The communist party-owned newspaper Global Times later wrote: “The China-India border dispute broke out in Australia, and China won!”

There was also controversy when the Cambridge University Press agreed to the censorship of an academic journal for China, removing 300 articles. On August 21, it said it had reinstated them.

And back June, an academic at the University of Sydney said the Chinese consulate had asked the instiution to reconsider holding a forum on the Tiananmen Squareprotests.

The Lowy Institute’s East Asian director Merriden Varrall told news.com.au there was “certainly an increase” in the “willingness of Chinese students to stand together and push back against what they perceive as injustice” in Australia.

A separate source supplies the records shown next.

Definition with_initialized (i : bool) (s : State) : State :=
  mkState (st_configuration s) i (st_pending s) (st_job s) (st_reset_intent s) (st_job_actor s) (st_job_request_id s).

Definition with_pending (p : Pending) (s : State) : State :=
  mkState (st_configuration s) (st_initialized s) p (st_job s) (st_reset_intent s) (st_job_actor s) (st_job_request_id s).

Definition with_job (j : Job) (s : State) : State :=
  mkState (st_configuration s) (st_initialized s) (st_pending s) j (st_reset_intent s) (st_job_actor s) (st_job_request_id s).

Definition with_reset_intent (r : bool) (s : State) : State :=
  mkState (st_configuration s) (st_initialized s) (st_pending s) (st_job s) r (st_job_actor s) (st_job_request_id s).

Definition with_job_audit (actor request_id : string) (s : State) : State :=
  mkState (st_configuration s) (st_initialized s) (st_pending s) (st_job s) (st_reset_intent s) actor request_id.

Definition with_job_state (js : string) (s : State) : State :=
  with_job (mkJob (job_id (st_job s)) (job_action (st_job s)) js) s.

(** Assignments to [state_.pending]: the transaction's state and remaining time,
    the deadline, the audit fields. *)
Definition with_transaction_state (ts : string) (remaining : Z) (p : Pending) : Pending :=
  mkPending (mkNetworkTransaction (nt_id (pd_transaction p)) ts remaining (nt_network (pd_transaction p))
               (nt_message (pd_transaction p)))
    (pd_previous p) (pd_previous_hash p) (pd_candidate_hash p) (pd_deadline p) (pd_actor p) (pd_request_id p).

Definition with_deadline (d : Z) (p : Pending) : Pending :=
  mkPending (pd_transaction p) (pd_previous p) (pd_previous_hash p) (pd_candidate_hash p) d (pd_actor p) (pd_request_id p).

“I don’t think it’s about the Chinese embassy saying do this, act in this way. I don’t think that’s out of the question, but it reflects students’ beliefs.”

These young people have been brought up indoctrinated into certain beliefs that flatter China’s government, according to Dr Varrall, who said she was regularly told by student to change her methods while teaching in Beijing.

She said Chinese students were not taught to engage with critical thinking and interpretation, and often struggled to question ingrained beliefs. “After Tiananmen Square in 1989, China really ramped up the ideology,” said Dr Varrall. “It creates a view of the world all Chinese young people share.”